Our study had several limitations. Some of the limitations were caused by UMLS codes that were not well-defined. For example, a code “thicken” was an entity that was frequently extracted by MedLEE and then subsequently statistically associated with one of the drugs. A manual review indicated that some concepts, such as “thickened sigmoid” and “thickened valve leaflet” were encoded correctly as combinations of “thicken” with body location qualifiers but there were no individual UMLS codes that corresponded to either of the two complete concepts. Therefore, the single and poorly defined concept “thicken” was used. Another limitation is that, for our initial study, we included narrative reports for inpatients. As a result, our findings should be understood in the context of a sick patient population, which affected our results in several ways. First, the details in the documentation may be different. For example, “temperature increased slightly” might be less documented for outpatients than for inpatients because an increased temperature could be perceived as being more burdensome for inpatients because they are sicker.
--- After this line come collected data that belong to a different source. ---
(* ===== verification/Sync.v ===== *)
(** * What the kernel's synchronisation promises to its clients

    The buffer cache, the log, pipes and the console use acquire, release and
    wakeup.  [Sync] is that interface and [SyncLaws] what the clients rely on:
    a CPU that holds the locks [L] can take a further one, drop the one taken
    last, and wake the sleepers on a channel, and is then again a CPU that holds
    the right locks.  The process subsystem discharges the laws at the end. *)

From S2P Require Import Prelude Spinlock ProcData ProcList Proc ProcWp ProcSpec ProcRefine ProcInv.
Local Open Scope Z_scope.

Class Sync (W : Type) := {
  k_initlock : string → M W unit;
  k_acquire : string → M W unit;
  k_release : string → M W unit;
  k_wakeup : chan → M W unit
}.

(** [holds L w]: in [w] the running CPU holds exactly the locks [L], last taken
    first, and no other CPU holds any. *)
Class SyncLaws (W : Type) `{Sync W} := {
  holds : list string → W → Prop;
  k_initlock_law E l L w Q :
    holds L w → l ∉ L → (∀ w', holds L w' → Q tt w') → wp E (k_initlock l) Q w;
  k_acquire_law E l L w Q :
    holds L w → l ∉ L → (∀ w', holds (l :: L) w' → Q tt w') → wp E (k_acquire l) Q w;
  k_release_law E l L w Q :
    holds (l :: L) w → (∀ w', holds L w' → Q tt w') → wp E (k_release l) Q w;
  k_wakeup_law E ch L w Q :
    holds L w → "ptable" ∉ L → (∀ w', holds L w' → Q tt w') → wp E (k_wakeup ch) Q w
}.

(** ** The process subsystem as a [Sync] *)
#[export] Instance proc_sync {W} `{KSvc W} : Sync (kstate W) := {|
  k_initlock l := mch (initlock l);
  k_acquire l := mch (acquire l);
  k_release l := mch (release l);
  k_wakeup := wakeup
|}.

(** The machine side of [holds]. *)
Record holding_locks (L : list string) (m : machine) (c : cpu) : Prop := mkhl {
  hl_nodup : NoDup L;
  hl_cpu : m_cpus m !! m_gs m = Some c;
  hl_ncli : c_ncli c = Z.of_nat (length L);
  hl_IF : L ≠ [] → c_IF c = false;
  hl_mine : ∀ l, l ∈ L → get_lock l m = mklock true (Some (m_gs m));
  hl_free : ∀ l, l ∉ L → lk_locked (get_lock l m) = false
}.

Lemma acquire_holding l L m c :
  holding_locks L m c → l ∉ L →
  ∃ m', acquire l m = Ok (tt, m') ∧ holding_locks (l :: L) m' (pushed c) ∧ cpu_step [l] m m'.
Proof.
  intros [Hnd Hc Hn HIF Hm Hf] Hl. eexists. split; [by apply acquire_eq; [|apply Hf]|]. split.
  - split.
    + by constructor.
    + exact (lookup_set_cpu m c (pushed c) Hc).
    + simpl. rewrite Hn. lia.
    + done.
    + intros l' [->|Hl']%elem_of_cons; [by rewrite get_lock_set_lock|].
      rewrite get_lock_set_lock_ne by congruence. by apply Hm.
    + intros l' [Hne Hl']%not_elem_of_cons. rewrite get_lock_set_lock_ne by congruence. by apply Hf.
  - split_and!; [done|by eexists|]. intros l' Hl'. rewrite get_lock_set_lock_ne by set_solver. done.
Qed.

Lemma release_holding l L m c :
  holding_locks (l :: L) m c →
  ∃ m', release l m = Ok (tt, m') ∧ holding_locks L m' (popped c) ∧ cpu_step [l] m m'.
Proof.
  intros [[Hnl Hnd]%list.NoDup_cons Hc Hn HIF Hm Hf]. simpl in Hn.
  assert (get_lock l m = mklock true (Some (m_gs m))) as Hl by (apply Hm; set_solver).
  eexists. split.
  { apply release_eq; [done| |by apply HIF|lia]. rewrite Hl. unfold holding_by. simpl.
    by rewrite bool_decide_true. }
  split.
  - split.
    + done.
    + exact (lookup_set_cpu m c (popped c) Hc).
    + simpl. lia.
    + intros HL. simpl. rewrite decide_False; [done|]. destruct L; [done|]. simpl in Hn. lia.
    + intros l' Hl'. rewrite get_lock_set_cpu, get_lock_set_lock_ne by set_solver.
      apply Hm. set_solver.
    + intros l' Hl'. rewrite get_lock_set_cpu. destruct (decide (l = l')) as [->|Hne].
      * by rewrite get_lock_set_lock.
      * rewrite get_lock_set_lock_ne by done. apply Hf. set_solver.
  - split_and!; [done|by eexists|]. intros l' Hl'. rewrite get_lock_set_cpu.
    rewrite get_lock_set_lock_ne by set_solver. done.
Qed.

Definition proc_holds {W} (L : list string) (s : kstate W) : Prop :=
  ∃ st c, kinv s st ∧ holding_locks L (k_mach s) c.

Lemma kinv_mach {W} (s : kstate W) st c m' c' l :
  kinv s st → m_cpus (k_mach s) !! m_gs (k_mach s) = Some c →
  m_cpus m' !! m_gs m' = Some c' → c_proc c' = c_proc c → cpu_step l (k_mach s) m' →
  kinv (set_k_mach m' s) st.
Proof.
  intros Hk Hc Hc' Hp Hs. pose proof Hk as [Hr Ho Hq].
  eapply (kinv_again l s st c c' st _ (k_ptable s) m' (k_nextpid s) (k_world s)); done.
Qed.

#[export] Instance proc_sync_laws {W} `{KSvc W} : SyncLaws (kstate W).
Proof.
  refine {| holds := proc_holds |}.
  - intros E l L s Q (st & c & Hk & Hh) Hl HQ. apply wp_mch, wp_modS, HQ.
    pose proof Hh as [Hnd Hc Hn HIF Hm Hf]. exists st, c. split.
    + eapply (kinv_mach _ _ c _ c [l]); [done|exact Hc|exact Hc|done|].
      split_and!; [done| |intros l' Hl'; apply get_lock_set_lock_ne; set_solver].
      exists c. simpl. by rewrite list_insert_id.
    + split; simpl; try done.
      * intros l' Hl'. rewrite get_lock_set_lock_ne by congruence. by apply Hm.
      * intros l' Hl'. destruct (decide (l = l')) as [->|Hne]; [by rewrite get_lock_set_lock|].
        rewrite get_lock_set_lock_ne by done. by apply Hf.
  - intros E l L s Q (st & c & Hk & Hh) Hl HQ.
    destruct (acquire_holding l L _ c Hh Hl) as (m' & Heq & Hh' & Hs).
    apply wp_mch. eapply wp_Ok; [exact Heq|]. apply HQ. exists st, (pushed c). split; [|done].
    eapply kinv_mach; [done|apply Hh|apply Hh'|done|exact Hs].
  - intros E l L s Q (st & c & Hk & Hh) HQ.
    destruct (release_holding l L _ c Hh) as (m' & Heq & Hh' & Hs).
    apply wp_mch. eapply wp_Ok; [exact Heq|]. apply HQ. exists st, (popped c). split; [|done].
    eapply kinv_mach; [done|apply Hh|apply Hh'|done|exact Hs].
  - intros E ch L s Q (st & c & Hk & Hh) Hpt HQ. pose proof Hh as [Hnd Hc Hn HIF Hm Hf].
    eapply wp_mono; [eapply wp_wakeup; [apply Hk|split; [exact Hc|by apply Hf]|lia]|].
    intros [] s' (t' & m' & -> & Ht' & [Hc' Hf'] & Hs). apply HQ.
    exists (abs_wakeup1 ch st), (popped (pushed c)). split.
    + eapply (kinv_again _ s st c _ _ _ t' m' (k_nextpid s) (k_world s)); try done.
      * eapply abs_wakeup1_ok; [apply Hk|by eapply kinv_awf].
      * by rewrite abs_wakeup1_other.
    + pose proof Hs as (Hg & _ & Hlk). split; [done|done| | | |].
      * simpl. lia.
      * intros HL. specialize (HIF HL). simpl. case_decide; [|done]. destruct L; [done|simpl in *; lia].
      * intros l Hl. cbn [k_mach set_k_ptable set_k_mach]. rewrite Hlk, Hg by set_solver. by apply Hm.
      * intros l Hl. cbn [k_mach set_k_ptable set_k_mach].
        destruct (decide (l = "ptable")) as [->|Hne]; [done|]. rewrite Hlk by set_solver. by apply Hf.
Defined.

(** A CPU between critical sections holds no lock. *)
Lemma quiet_holds {W} `{KSvc W} (s : kstate W) st c :
  kinv s st → quiet (k_mach s) → m_cpus (k_mach s) !! m_gs (k_mach s) = Some c → holds [] s.
Proof.
  intros Hk [Hl Hn] Hc. exists st, c. split; [done|].
  split; [constructor|done|by rewrite (Hn _ _ Hc)|done|set_solver|auto].
Qed.

(** ** A world whose locks are always free *)
#[export] Instance free_sync : Sync unit := {|
  k_initlock _ := skip; k_acquire _ := skip; k_release _ := skip; k_wakeup _ := skip |}.
#[export] Instance free_laws : SyncLaws unit.
Proof. refine {| holds _ _ := True |}; intros; apply wp_skip; auto. Defined.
Second, inpatients may be more prone to have ADEs due to their weakened conditions and because they are more likely to be taking multiple medications. However, this limitation is due to the type of reports we focused on and not the methodology. In subsequent studies we will adapt our methods to a corpus consisting of multiple outpatient visits as well as hospital admissions, so the information relating to a patient will span a longer period and so that we will obtain a more varied patient population including healthier patients. However, that will likely introduce new challenges. A further limitation of this investigation is the fact that the reference standard was obtained using only one expert, and only seven drugs were tested. A more comprehensive evaluation will be undertaken in our future work.
Although the methods discussed in this work focuses on pharmacovigilance, the same methodology could readily be broadened to include adverse events associated with vaccines, devices, and procedures. Extension to these patient safety domains would involve using MedLEE to extract these types of events rather than just drug events, and using similar statistical processes to determine signals, although determination of the thresholds would have to be optimized. In future research, we will experiment with such an extension.
While our study proves the feasibility of our method more work is needed to establish our method as a surveillance system. The success of this system relies on the following two fundamental components of the proposed method: (1) use of NLP to generate useful data, and (2) creation of a statistical methodology that successfully deals with the data obtained. Both of these components are important and supplement each other. In particular, the identification of the appropriate threshold(s) is at the heart of successfully extending this feasibility paper to a real time pharmacovigilance system. What we have used in this study, which is based on previously published work, is an operational threshold that provided reasonable results. In our future work, we will be experimenting with a variety of ideas for identifying and evaluating this threshold. If we are successful, precision should be significantly improved.